Directions:
A single figure is expected: how many lines of the data that follows contain the word "leave".

(Collected data entries)
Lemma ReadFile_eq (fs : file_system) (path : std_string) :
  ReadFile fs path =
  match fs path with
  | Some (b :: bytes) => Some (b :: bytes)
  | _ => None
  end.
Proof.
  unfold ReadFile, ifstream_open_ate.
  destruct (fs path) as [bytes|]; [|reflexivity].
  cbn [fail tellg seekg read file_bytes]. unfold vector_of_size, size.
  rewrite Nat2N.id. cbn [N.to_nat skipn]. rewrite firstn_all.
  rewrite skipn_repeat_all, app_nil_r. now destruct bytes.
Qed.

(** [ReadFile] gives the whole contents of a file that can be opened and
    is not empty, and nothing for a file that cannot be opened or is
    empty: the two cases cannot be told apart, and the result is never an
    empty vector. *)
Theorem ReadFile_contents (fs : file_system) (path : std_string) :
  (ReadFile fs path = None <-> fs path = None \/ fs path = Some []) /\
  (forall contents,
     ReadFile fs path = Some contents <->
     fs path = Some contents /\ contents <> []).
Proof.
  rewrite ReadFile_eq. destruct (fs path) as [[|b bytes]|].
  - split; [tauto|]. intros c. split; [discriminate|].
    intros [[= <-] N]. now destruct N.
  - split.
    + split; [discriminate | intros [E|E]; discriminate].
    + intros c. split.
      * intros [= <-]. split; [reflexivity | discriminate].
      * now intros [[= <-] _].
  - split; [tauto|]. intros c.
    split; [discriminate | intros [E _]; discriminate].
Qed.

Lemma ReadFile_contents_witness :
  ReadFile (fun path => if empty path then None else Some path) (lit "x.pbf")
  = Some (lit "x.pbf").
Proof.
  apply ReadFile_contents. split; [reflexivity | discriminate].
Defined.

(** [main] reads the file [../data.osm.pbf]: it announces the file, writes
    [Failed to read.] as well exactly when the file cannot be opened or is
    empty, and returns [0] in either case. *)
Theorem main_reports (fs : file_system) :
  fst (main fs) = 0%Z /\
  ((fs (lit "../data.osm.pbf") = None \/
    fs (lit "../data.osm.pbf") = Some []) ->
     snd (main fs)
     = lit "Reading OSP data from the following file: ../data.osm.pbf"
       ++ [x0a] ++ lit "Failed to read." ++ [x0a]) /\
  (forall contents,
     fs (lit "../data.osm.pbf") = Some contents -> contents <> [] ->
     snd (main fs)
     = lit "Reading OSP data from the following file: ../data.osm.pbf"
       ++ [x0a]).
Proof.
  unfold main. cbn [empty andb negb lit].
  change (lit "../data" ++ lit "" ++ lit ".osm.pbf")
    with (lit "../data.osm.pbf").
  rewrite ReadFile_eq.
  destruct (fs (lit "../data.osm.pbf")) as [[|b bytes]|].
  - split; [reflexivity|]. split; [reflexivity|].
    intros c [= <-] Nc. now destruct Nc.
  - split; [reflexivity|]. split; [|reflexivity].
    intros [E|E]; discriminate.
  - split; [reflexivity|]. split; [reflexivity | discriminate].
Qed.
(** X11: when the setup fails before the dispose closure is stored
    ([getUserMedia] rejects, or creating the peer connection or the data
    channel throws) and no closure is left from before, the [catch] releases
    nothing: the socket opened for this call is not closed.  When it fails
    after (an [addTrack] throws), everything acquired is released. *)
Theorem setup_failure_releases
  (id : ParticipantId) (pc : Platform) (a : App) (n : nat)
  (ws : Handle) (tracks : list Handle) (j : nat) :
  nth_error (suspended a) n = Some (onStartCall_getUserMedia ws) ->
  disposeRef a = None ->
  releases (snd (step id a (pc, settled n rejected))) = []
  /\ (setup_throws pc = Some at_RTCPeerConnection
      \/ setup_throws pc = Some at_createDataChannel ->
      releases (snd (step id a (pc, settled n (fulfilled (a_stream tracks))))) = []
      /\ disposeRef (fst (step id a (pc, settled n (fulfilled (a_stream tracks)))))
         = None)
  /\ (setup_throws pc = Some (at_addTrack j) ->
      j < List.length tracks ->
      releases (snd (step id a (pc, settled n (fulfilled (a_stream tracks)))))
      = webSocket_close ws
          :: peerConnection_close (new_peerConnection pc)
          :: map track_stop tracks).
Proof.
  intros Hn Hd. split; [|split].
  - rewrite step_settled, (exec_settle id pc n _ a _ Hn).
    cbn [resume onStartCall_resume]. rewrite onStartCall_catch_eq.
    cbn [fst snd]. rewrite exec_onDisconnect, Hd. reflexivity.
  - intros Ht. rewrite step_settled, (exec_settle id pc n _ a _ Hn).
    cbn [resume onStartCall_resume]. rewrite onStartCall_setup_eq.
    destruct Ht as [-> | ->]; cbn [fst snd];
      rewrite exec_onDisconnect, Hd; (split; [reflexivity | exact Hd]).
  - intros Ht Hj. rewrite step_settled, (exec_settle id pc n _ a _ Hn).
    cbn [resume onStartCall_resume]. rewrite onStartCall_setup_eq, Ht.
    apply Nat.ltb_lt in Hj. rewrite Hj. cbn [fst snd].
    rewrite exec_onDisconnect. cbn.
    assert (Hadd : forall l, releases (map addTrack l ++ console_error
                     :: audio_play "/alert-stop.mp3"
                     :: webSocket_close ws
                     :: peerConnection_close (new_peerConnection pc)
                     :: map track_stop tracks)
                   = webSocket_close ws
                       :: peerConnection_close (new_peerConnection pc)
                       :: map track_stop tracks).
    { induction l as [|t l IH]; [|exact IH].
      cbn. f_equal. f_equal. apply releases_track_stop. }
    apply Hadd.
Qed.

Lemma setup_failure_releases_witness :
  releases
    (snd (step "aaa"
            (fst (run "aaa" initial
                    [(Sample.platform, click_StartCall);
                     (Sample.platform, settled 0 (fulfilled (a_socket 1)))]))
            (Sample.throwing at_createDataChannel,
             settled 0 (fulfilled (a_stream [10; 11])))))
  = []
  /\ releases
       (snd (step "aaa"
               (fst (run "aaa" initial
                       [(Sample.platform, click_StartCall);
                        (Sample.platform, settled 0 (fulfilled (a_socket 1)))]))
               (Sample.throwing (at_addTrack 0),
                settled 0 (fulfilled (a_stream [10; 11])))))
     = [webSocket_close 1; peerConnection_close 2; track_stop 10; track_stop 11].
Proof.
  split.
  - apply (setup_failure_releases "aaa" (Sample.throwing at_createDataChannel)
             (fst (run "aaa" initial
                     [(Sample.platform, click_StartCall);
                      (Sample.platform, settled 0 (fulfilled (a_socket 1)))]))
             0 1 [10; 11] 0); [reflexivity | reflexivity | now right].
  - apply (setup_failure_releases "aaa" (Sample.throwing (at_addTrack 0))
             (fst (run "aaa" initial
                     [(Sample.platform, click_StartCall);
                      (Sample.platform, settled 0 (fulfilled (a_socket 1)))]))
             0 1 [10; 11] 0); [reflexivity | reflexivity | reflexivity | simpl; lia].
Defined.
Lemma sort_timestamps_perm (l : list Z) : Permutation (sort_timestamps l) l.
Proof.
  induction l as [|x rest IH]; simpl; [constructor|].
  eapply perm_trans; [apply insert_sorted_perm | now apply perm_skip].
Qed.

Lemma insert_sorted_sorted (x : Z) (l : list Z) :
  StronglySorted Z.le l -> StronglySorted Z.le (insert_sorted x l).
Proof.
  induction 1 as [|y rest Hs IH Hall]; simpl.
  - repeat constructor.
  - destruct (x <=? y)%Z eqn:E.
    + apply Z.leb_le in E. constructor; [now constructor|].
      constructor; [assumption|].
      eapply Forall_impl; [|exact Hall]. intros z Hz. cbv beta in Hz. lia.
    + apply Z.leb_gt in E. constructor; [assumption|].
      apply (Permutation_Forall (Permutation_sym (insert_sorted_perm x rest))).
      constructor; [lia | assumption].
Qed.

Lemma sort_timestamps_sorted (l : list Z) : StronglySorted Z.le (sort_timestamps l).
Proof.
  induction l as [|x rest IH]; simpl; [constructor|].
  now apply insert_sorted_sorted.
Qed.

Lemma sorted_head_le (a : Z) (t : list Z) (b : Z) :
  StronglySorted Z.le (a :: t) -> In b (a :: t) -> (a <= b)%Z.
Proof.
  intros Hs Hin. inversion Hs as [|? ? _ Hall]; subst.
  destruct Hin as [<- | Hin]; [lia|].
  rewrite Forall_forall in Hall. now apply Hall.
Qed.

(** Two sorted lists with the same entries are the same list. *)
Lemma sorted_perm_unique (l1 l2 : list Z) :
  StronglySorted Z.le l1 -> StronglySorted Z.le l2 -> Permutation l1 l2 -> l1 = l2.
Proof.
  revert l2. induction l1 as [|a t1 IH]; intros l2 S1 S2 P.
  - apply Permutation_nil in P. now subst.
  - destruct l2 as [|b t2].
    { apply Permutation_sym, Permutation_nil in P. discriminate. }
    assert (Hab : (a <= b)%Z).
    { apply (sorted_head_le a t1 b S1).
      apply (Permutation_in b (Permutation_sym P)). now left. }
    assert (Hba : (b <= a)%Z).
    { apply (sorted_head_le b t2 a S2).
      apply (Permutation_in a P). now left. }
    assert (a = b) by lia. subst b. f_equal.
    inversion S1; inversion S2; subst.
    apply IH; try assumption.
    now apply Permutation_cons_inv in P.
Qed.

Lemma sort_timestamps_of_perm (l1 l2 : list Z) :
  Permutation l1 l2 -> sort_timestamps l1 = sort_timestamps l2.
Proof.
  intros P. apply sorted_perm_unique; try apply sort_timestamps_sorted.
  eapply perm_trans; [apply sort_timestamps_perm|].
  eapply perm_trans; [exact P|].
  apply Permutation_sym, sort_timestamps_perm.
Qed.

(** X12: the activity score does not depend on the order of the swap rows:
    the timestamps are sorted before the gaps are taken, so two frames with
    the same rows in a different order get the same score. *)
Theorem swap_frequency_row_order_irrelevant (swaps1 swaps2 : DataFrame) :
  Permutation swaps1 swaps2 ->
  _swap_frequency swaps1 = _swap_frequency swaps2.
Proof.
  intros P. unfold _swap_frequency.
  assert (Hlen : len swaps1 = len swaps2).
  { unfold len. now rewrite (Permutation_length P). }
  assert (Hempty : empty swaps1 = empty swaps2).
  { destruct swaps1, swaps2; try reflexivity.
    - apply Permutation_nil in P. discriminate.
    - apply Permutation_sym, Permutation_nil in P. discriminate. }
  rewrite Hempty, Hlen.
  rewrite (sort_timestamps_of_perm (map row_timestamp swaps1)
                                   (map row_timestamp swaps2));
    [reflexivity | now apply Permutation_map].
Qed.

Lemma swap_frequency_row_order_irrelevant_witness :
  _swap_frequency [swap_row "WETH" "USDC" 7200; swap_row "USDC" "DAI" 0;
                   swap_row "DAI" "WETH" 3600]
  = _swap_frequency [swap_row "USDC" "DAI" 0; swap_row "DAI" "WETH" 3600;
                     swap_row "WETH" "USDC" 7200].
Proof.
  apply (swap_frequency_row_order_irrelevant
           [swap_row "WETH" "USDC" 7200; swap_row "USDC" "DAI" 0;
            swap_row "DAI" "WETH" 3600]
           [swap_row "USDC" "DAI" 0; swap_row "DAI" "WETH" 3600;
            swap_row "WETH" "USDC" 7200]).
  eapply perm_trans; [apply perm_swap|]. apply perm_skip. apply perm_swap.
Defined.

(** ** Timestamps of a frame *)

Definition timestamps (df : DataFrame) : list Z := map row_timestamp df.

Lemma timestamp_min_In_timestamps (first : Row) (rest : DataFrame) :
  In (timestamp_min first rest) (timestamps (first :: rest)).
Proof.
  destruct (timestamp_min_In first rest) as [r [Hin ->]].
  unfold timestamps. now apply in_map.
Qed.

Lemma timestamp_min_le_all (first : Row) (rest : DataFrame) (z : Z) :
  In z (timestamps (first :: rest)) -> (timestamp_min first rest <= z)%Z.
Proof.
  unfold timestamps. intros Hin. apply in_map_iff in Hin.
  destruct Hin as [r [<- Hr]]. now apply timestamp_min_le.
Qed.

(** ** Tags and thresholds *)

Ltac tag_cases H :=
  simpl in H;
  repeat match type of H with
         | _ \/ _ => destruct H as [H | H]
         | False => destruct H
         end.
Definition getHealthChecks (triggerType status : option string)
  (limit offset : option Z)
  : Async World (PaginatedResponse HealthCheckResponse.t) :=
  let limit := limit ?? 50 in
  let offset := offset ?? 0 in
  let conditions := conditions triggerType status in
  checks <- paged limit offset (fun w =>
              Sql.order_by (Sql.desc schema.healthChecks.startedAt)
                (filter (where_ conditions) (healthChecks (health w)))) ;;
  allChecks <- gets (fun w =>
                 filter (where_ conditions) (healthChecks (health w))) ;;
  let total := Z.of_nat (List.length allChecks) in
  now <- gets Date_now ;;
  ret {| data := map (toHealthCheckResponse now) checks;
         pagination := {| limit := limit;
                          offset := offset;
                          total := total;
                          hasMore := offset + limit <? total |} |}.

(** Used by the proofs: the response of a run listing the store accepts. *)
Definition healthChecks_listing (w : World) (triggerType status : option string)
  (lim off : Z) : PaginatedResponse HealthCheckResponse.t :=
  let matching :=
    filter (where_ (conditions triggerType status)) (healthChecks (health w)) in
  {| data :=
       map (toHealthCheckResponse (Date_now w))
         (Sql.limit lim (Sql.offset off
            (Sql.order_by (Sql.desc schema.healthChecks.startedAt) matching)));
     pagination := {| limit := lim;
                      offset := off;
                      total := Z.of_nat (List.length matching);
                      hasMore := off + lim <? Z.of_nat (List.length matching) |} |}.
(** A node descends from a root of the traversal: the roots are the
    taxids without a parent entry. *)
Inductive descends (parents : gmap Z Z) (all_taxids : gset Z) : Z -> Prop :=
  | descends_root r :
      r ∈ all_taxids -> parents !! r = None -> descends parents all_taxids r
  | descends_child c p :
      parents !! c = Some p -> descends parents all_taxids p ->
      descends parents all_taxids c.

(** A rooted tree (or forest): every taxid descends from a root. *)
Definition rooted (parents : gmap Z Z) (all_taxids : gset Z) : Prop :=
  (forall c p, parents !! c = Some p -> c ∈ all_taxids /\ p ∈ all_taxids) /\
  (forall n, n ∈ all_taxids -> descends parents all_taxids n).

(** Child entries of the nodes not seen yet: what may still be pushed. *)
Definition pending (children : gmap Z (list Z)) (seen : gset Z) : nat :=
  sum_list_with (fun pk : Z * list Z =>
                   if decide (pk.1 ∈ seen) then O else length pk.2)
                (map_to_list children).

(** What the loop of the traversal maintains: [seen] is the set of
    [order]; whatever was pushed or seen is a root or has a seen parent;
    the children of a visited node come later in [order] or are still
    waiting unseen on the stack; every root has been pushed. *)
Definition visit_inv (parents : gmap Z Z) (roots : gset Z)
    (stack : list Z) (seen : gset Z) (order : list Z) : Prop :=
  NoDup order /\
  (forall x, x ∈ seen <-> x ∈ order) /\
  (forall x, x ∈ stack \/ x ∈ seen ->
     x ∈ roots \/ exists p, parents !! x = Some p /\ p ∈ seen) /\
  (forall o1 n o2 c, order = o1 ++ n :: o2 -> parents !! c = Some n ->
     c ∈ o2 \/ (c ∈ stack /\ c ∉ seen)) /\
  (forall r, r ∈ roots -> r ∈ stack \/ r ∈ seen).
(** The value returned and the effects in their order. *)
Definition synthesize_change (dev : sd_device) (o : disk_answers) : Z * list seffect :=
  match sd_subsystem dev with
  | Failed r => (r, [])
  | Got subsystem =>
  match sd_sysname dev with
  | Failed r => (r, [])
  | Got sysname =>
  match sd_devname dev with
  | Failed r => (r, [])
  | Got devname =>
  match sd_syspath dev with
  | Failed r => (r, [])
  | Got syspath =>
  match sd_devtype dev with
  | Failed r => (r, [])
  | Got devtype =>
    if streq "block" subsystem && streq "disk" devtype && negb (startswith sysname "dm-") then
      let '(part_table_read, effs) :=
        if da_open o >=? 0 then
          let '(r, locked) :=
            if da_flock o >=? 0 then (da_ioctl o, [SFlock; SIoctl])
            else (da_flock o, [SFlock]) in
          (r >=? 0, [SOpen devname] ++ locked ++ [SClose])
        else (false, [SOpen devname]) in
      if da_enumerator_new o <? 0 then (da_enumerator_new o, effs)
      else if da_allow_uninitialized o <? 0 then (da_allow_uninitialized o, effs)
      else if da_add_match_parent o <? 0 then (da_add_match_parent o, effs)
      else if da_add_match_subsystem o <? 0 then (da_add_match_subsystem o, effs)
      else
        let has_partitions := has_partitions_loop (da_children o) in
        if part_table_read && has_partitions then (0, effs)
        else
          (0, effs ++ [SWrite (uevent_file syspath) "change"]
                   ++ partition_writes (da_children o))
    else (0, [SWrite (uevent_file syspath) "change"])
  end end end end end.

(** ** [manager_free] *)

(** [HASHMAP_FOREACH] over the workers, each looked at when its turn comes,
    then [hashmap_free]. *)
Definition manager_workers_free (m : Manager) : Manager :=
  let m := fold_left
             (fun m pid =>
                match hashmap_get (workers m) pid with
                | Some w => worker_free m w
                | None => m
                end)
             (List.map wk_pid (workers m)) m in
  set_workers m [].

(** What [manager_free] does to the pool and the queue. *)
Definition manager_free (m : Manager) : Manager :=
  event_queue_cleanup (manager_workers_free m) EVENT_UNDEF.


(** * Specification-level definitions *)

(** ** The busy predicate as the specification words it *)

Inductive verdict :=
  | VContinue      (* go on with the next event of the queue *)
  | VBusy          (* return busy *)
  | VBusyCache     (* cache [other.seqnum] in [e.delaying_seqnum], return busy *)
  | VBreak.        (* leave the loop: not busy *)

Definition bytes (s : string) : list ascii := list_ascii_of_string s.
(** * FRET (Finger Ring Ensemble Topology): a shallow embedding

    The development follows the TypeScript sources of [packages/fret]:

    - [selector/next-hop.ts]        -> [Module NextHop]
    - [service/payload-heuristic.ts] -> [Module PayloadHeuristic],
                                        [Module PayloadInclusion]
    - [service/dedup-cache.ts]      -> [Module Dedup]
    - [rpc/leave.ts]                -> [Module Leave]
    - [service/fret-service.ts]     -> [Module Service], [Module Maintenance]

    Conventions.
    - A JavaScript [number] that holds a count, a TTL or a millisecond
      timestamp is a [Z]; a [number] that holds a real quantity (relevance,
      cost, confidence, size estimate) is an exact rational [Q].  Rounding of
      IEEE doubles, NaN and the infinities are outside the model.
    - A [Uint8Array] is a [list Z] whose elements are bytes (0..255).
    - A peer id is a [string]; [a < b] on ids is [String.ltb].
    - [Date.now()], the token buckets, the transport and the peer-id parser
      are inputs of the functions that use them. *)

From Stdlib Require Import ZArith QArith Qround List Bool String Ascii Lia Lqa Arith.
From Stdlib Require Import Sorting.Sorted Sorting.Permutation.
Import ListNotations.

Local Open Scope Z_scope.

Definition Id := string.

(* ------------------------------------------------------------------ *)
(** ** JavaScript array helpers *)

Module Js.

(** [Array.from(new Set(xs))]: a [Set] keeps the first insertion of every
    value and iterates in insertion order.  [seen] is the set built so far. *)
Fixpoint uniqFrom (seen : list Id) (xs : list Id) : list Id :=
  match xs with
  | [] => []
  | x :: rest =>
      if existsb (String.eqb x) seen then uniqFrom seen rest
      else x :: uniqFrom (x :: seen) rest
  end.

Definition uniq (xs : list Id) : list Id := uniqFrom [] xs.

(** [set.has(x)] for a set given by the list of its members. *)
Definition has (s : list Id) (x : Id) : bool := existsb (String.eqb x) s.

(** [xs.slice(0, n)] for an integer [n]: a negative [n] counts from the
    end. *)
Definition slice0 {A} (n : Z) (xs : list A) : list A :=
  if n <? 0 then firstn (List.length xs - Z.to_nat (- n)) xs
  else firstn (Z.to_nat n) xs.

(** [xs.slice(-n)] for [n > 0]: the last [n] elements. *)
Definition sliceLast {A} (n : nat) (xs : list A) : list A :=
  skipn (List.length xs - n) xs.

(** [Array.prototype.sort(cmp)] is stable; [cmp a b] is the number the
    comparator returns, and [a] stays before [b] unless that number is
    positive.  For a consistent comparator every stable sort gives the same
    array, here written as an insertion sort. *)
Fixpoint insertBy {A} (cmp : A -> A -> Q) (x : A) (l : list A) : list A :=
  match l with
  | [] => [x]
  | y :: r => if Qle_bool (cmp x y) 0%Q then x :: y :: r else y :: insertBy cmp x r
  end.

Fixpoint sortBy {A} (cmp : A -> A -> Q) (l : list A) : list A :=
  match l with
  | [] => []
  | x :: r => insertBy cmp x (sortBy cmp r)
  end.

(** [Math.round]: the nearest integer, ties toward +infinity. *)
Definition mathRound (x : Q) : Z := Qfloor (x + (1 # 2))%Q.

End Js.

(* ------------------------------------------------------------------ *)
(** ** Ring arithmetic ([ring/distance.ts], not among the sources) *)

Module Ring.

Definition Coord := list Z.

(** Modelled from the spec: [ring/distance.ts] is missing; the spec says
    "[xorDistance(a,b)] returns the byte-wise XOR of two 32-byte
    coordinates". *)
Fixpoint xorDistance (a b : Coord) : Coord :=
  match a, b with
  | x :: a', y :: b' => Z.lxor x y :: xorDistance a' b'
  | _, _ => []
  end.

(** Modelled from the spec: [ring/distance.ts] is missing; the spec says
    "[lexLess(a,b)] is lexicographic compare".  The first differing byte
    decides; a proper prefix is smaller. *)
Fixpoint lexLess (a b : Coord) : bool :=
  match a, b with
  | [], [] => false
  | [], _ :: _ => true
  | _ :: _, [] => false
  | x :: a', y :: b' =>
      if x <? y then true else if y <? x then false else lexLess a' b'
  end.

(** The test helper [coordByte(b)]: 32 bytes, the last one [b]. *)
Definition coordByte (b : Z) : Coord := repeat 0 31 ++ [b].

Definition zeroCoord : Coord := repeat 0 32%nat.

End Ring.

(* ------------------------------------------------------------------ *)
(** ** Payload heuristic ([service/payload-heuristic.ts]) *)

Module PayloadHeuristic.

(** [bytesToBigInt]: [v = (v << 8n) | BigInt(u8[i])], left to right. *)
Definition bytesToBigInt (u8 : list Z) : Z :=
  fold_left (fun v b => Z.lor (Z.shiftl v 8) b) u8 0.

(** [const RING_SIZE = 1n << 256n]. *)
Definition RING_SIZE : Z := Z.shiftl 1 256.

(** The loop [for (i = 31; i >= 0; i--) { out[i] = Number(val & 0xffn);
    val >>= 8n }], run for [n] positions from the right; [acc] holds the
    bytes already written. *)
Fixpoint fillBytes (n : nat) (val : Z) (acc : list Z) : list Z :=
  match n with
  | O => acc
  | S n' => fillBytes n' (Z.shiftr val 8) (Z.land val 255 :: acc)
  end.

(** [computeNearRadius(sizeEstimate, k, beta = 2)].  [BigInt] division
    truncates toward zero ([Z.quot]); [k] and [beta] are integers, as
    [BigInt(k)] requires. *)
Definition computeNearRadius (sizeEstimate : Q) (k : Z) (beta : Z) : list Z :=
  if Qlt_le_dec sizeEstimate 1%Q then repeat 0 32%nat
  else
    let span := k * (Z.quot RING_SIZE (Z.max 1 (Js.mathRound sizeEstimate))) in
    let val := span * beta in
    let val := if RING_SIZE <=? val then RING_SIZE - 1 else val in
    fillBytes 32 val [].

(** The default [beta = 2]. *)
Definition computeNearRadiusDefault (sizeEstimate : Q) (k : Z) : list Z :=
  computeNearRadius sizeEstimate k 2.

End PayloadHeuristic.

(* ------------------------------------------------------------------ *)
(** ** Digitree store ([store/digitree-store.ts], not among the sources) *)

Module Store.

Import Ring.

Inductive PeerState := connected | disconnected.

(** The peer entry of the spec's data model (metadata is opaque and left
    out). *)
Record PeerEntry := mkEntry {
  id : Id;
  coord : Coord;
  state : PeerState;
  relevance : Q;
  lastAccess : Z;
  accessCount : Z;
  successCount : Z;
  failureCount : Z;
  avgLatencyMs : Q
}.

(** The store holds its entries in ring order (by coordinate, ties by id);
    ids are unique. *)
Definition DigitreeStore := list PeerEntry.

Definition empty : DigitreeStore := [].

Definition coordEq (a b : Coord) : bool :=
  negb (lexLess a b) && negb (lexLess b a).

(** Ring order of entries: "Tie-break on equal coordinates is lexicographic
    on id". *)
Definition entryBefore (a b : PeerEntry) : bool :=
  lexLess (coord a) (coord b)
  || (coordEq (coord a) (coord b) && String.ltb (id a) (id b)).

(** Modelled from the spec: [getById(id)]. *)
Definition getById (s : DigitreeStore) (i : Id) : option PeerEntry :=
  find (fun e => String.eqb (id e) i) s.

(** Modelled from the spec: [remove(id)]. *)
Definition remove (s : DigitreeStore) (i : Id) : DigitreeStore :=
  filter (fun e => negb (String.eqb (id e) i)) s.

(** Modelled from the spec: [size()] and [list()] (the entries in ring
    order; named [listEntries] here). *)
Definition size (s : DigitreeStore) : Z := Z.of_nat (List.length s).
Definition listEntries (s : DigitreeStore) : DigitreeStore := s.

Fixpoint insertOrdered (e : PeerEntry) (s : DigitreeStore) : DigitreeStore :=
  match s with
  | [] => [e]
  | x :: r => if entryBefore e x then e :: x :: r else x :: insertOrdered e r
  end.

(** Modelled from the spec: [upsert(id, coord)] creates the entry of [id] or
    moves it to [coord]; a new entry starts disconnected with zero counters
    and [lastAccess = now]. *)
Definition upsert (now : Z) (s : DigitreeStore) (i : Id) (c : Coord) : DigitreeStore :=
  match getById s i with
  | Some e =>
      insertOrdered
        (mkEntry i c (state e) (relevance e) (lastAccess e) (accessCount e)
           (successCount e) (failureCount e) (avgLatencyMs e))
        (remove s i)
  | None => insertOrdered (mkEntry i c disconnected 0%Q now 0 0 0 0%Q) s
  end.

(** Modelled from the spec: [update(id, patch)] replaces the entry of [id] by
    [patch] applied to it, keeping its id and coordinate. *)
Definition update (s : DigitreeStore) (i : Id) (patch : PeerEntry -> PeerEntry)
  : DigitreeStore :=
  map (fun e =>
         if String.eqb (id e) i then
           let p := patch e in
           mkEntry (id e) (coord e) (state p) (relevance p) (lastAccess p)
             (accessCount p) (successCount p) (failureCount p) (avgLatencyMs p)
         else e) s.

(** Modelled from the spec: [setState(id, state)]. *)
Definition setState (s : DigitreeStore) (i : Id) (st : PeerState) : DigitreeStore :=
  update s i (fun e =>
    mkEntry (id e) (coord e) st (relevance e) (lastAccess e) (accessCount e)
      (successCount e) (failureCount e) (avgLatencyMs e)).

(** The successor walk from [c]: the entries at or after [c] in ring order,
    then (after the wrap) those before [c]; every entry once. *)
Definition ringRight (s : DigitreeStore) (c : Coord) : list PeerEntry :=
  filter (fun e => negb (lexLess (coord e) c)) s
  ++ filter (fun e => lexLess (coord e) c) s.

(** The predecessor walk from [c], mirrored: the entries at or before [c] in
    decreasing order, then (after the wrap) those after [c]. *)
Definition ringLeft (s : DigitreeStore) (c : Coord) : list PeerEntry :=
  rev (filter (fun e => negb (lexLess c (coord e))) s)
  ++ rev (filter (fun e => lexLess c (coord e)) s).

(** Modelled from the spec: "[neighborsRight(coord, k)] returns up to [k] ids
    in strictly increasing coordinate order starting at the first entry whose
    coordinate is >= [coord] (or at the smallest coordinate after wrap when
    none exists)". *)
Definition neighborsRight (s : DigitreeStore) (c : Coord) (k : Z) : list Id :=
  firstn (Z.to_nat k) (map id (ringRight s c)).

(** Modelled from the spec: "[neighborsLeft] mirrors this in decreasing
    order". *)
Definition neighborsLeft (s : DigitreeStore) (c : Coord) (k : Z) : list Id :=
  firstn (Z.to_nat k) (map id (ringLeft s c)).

Solution below:
2